(Dataset excerpts)
*****

(** * FSFFB-XPP: the X-Plane telemetry / control bridge

    A shallow embedding of [src/xplane-plugin/FSFFB-XPP.cpp] and the
    properties of its telemetry snapshot, wire codec and override state.

    Conventions of the embedding.
    - [float] values are IEEE-754 binary32 numbers, [double] values binary64
      numbers, both carried by [spec_float] and computed with the operations
      of [SpecFloat] at the matching precision (round to nearest, ties to
      even).
    - [std::string] is [string]; [std::map] is a key-ordered association
      list (module [StdMap]); [std::vector] is [list].
    - The simulator is an environment record [Sim] that answers the
      [XPLMGet*] reads; [XPLMSet*] calls, [sendto] calls and [DebugLog]
      messages are appended to traces kept in the plugin state.
    - A call that leaves by a C++ exception or by undefined behaviour returns
      [Throws] or [Undefined] instead of [Ok]. *)

From Stdlib Require Import ZArith List String Ascii Bool Lia Arith.
From Stdlib Require Import Numbers.DecimalString.
From Stdlib Require Import Floats.SpecFloat.
From Stdlib Require Sorted OrderedTypeEx.
From Equations Require Import Equations.
Import ListNotations.

#[local] Open Scope string_scope.
#[local] Open Scope Z_scope.

(** ** Decimal digits *)

Module Digits.

Definition is_digit (c : ascii) : bool :=
  let n := N_of_ascii c in (48 <=? n)%N && (n <=? 57)%N.

Definition digit_val (c : ascii) : Z := Z.of_N (N_of_ascii c) - 48.

(** Value of a hexadecimal digit, if [c] is one. *)
Definition hex_val (c : ascii) : option Z :=
  let n := Z.of_N (N_of_ascii c) in
  if (48 <=? n) && (n <=? 57) then Some (n - 48)
  else if (65 <=? n) && (n <=? 70) then Some (n - 55)
  else if (97 <=? n) && (n <=? 102) then Some (n - 87)
  else None.

(** [isspace] in the "C" locale. *)
Definition is_space (c : ascii) : bool :=
  let n := N_of_ascii c in (n =? 32)%N || ((9 <=? n)%N && (n <=? 13)%N).

Definition to_lower (c : ascii) : ascii :=
  let n := N_of_ascii c in
  if (65 <=? n)%N && (n <=? 90)%N then ascii_of_N (n + 32) else c.

Fixpoint skip_space (s : string) : string :=
  match s with
  | String c r => if is_space c then skip_space r else s
  | EmptyString => s
  end.

(** Longest prefix of decimal digits, read as a number in base 10:
    accumulated value, number of digits read, and the unread rest. *)
Fixpoint read_digits (acc : Z) (n : Z) (s : string) : Z * Z * string :=
  match s with
  | String c r =>
      if is_digit c then read_digits (10 * acc + digit_val c) (n + 1) r
      else (acc, n, s)
  | EmptyString => (acc, n, s)
  end.

Fixpoint read_hex_digits (acc : Z) (n : Z) (s : string) : Z * Z * string :=
  match s with
  | String c r =>
      match hex_val c with
      | Some d => read_hex_digits (16 * acc + d) (n + 1) r
      | None => (acc, n, s)
      end
  | EmptyString => (acc, n, s)
  end.

(** Case-insensitive test that [p] (given in lower case) starts [s]. *)
Fixpoint prefix_nocase (p s : string) : bool :=
  match p, s with
  | EmptyString, _ => true
  | String a p', String b s' => Ascii.eqb a (to_lower b) && prefix_nocase p' s'
  | String _ _, EmptyString => false
  end.

(** [std::to_string(int)]. *)
Definition to_string (z : Z) : string := NilZero.string_of_int (Z.to_int z).

(** Decimal digits of a natural number, without sign. *)
Definition of_N (n : N) : string := NilZero.string_of_uint (N.to_uint n).

Fixpoint zeros (n : nat) : string :=
  match n with
  | O => ""
  | S k => String "0" (zeros k)
  end.

End Digits.

(** ** C++ exceptions and undefined behaviour *)

Inductive exception := invalid_argument | out_of_range.

Inductive undefined := uninitialized_read | out_of_bounds_write.

(** Result of running a piece of the plugin: normal return, an exception that
    leaves the function, or undefined behaviour. *)
Inductive outcome (A : Type) : Type :=
| Ok (a : A)
| Throws (e : exception)
| Undefined (u : undefined).
Arguments Ok {A} a.
Arguments Throws {A} e.
Arguments Undefined {A} u.

Definition bind {A B} (x : outcome A) (k : A -> outcome B) : outcome B :=
  match x with
  | Ok a => k a
  | Throws e => Throws e
  | Undefined u => Undefined u
  end.

Notation "x <- c1 ;; c2" := (bind c1 (fun x => c2))
  (at level 61, c1 at next level, right associativity).

(** ** Floating point *)

Module Float.

(** One IEEE-754 binary format. *)
Record format := { prec : Z; emax : Z }.

Definition binary32 := {| prec := 24; emax := 128 |}.
Definition binary64 := {| prec := 53; emax := 1024 |}.

Definition mul (f : format) := SFmul (prec f) (emax f).

(** Re-rounding to format [f]; exact when the value is representable, as in
    the implicit conversion of [float] to [double]. *)
Definition convert (f : format) (x : spec_float) : spec_float :=
  match x with
  | S754_finite s m e => binary_round (prec f) (emax f) s m e
  | _ => x
  end.

(** [x != 0.0f]: true for every value but the two zeros (a NaN compares
    unequal to everything). *)
Definition nonzero (x : spec_float) : bool :=
  match x with
  | S754_zero _ => false
  | _ => true
  end.

(** The number [(-1)^s * m * 10^e10] rounded to format [f]. *)
Definition of_decimal (f : format) (s : bool) (m : Z) (e10 : Z) : spec_float :=
  match m with
  | Zpos p =>
      match e10 with
      | Zneg k =>
          SFdiv (prec f) (emax f)
                (S754_finite s p 0) (S754_finite false (Pos.pow 10 k) 0)
      | _ => binary_round (prec f) (emax f) s (Z.to_pos (m * 10 ^ e10)) 0
      end
  | _ => S754_zero s
  end.

(** Is [x] a normal number of format [f]? *)
Definition normal (f : format) (x : spec_float) : bool :=
  match x with
  | S754_finite _ m _ => Zpos (digits2_pos m) =? prec f
  | _ => false
  end.

(** [round_half_even (n / d)] for [0 <= n], [0 < d]. *)
Definition div_nearest_even (n d : Z) : Z :=
  let q := n / d in
  let r := n mod d in
  match 2 * r ?= d with
  | Lt => q
  | Gt => q + 1
  | Eq => if Z.even q then q else q + 1
  end.

(** Digits of [|x| * 10^p] rounded to an integer, for finite [x]. *)
Definition scaled (p : nat) (m : positive) (e : Z) : Z :=
  let n := Zpos m * 10 ^ Z.of_nat p in
  match e with
  | Zneg k => div_nearest_even n (2 ^ Zpos k)
  | _ => n * 2 ^ e
  end.

(** Places the decimal point [p] digits from the right of the decimal
    representation of [n]. *)
Definition point (p : nat) (n : Z) : string :=
  let ds := Digits.of_N (Z.to_N n) in
  let ds := Digits.zeros (S p - String.length ds) ++ ds in
  let k := (String.length ds - p)%nat in
  match p with
  | O => ds
  | _ => substring 0 k ds ++ "." ++ substring k p ds
  end.

(** Output of [stream << std::fixed << std::setprecision(precision) << x]:
    the [%.<precision>f] conversion of the exact value of [x].  A negative
    precision is the same as no precision, which [printf] takes as 6.  The
    text of an infinity or of a NaN is the C runtime's own ([spec_float] has
    one NaN, without the sign and payload that runtimes print, as in [-nan]
    or [-nan(ind)]); the text given for them here stands for it, and the
    properties that speak of the characters of a formatted number are
    stated for finite values. *)
Definition fixed (precision : Z) (x : spec_float) : string :=
  let p := if precision <? 0 then 6%nat else Z.to_nat precision in
  match x with
  | S754_zero s => (if s then "-" else "") ++ point p 0
  | S754_finite s m e => (if s then "-" else "") ++ point p (scaled p m e)
  | S754_infinity s => (if s then "-" else "") ++ "inf"
  | S754_nan => "nan"
  end.

End Float.

Definition float := spec_float.
Definition double := spec_float.

(** [float * float] *)
Definition fmul : float -> float -> float := Float.mul Float.binary32.
(** [double * double] *)
Definition dmul : double -> double -> double := Float.mul Float.binary64.
(** [static_cast<float>(double)] *)
Definition float_of_double : double -> float := Float.convert Float.binary32.
(** implicit [float] to [double] *)
Definition double_of_float : float -> double := Float.convert Float.binary64.

(** Decimal literals of the source, as [float]. *)
Definition flit (s : bool) (m : Z) (e10 : Z) : float :=
  Float.of_decimal Float.binary32 s m e10.

Definition f0 : float := S754_zero false.
Definition f1 : float := flit false 1 0.

(** ** [std::string] operations used by the plugin *)

Module StdString.

(** [s.find(c)]: position of the first [c], [None] for [npos]. *)
Fixpoint find (c : ascii) (s : string) : option nat :=
  match s with
  | EmptyString => None
  | String a r =>
      if Ascii.eqb a c then Some O
      else match find c r with
           | Some n => Some (S n)
           | None => None
           end
  end.

(** [s.substr(pos)] for [pos <= s.size()]. *)
Definition substr_from (pos : nat) (s : string) : string :=
  substring pos (String.length s - pos) s.

(** [s.substr(0, n)]. *)
Definition substr_to (n : nat) (s : string) : string := substring 0 n s.

Fixpoint mem (c : ascii) (set : string) : bool :=
  match set with
  | EmptyString => false
  | String a r => Ascii.eqb a c || mem c r
  end.

(** [s.find_last_not_of(set)]: position of the last character of [s] that
    is not one of the characters of [set], [None] for [npos]. *)
Fixpoint find_last_not_of (set : string) (s : string) : option nat :=
  match s with
  | EmptyString => None
  | String a r =>
      match find_last_not_of set r with
      | Some n => Some (S n)
      | None => if mem a set then None else Some O
      end
  end.

(** The characters of a C string: up to the first NUL. *)
Fixpoint c_str (s : string) : string :=
  match s with
  | EmptyString => EmptyString
  | String a r => if Ascii.eqb a zero then EmptyString else String a (c_str r)
  end.

End StdString.

(** ** [std::stof] and [std::stoi] *)

Module Conv.
Import Digits.

Definition sign (s : string) : bool * string :=
  match s with
  | String "-" r => (true, r)
  | String "+" r => (false, r)
  | _ => (false, s)
  end.

(** Optional exponent part [marker [sign] digits]; 0 when there is none. *)
Definition exponent (marker : ascii) (s : string) : Z :=
  match s with
  | String c r =>
      if Ascii.eqb (to_lower c) marker then
        let (neg, r') := sign r in
        let '(v, n, _) := read_digits 0 0 r' in
        if n =? 0 then 0 else if neg then - v else v
      else 0
  | EmptyString => 0
  end.

(** Digits with an optional point: mantissa read as an integer, number of
    digits read in all, number of digits after the point, unread rest. *)
Definition mantissa (rd : Z -> Z -> string -> Z * Z * string) (s : string)
  : Z * Z * Z * string :=
  let '(ip, n1, r) := rd 0 0 s in
  match r with
  | String "." r' =>
      let '(m, n2, r2) := rd ip 0 r' in (m, n1 + n2, n2, r2)
  | _ => (ip, n1, 0, r)
  end.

*****

Please give back, exactly as it stands above, the stretch from the line with "let r := n mod d in" through the line with "representation of [n]. *)", and no line outside it.

Exercise output
  let r := n mod d in
  match 2 * r ?= d with
  | Lt => q
  | Gt => q + 1
  | Eq => if Z.even q then q else q + 1
  end.

(** Digits of [|x| * 10^p] rounded to an integer, for finite [x]. *)
Definition scaled (p : nat) (m : positive) (e : Z) : Z :=
  let n := Zpos m * 10 ^ Z.of_nat p in
  match e with
  | Zneg k => div_nearest_even n (2 ^ Zpos k)
  | _ => n * 2 ^ e
  end.

(** Places the decimal point [p] digits from the right of the decimal
    representation of [n]. *)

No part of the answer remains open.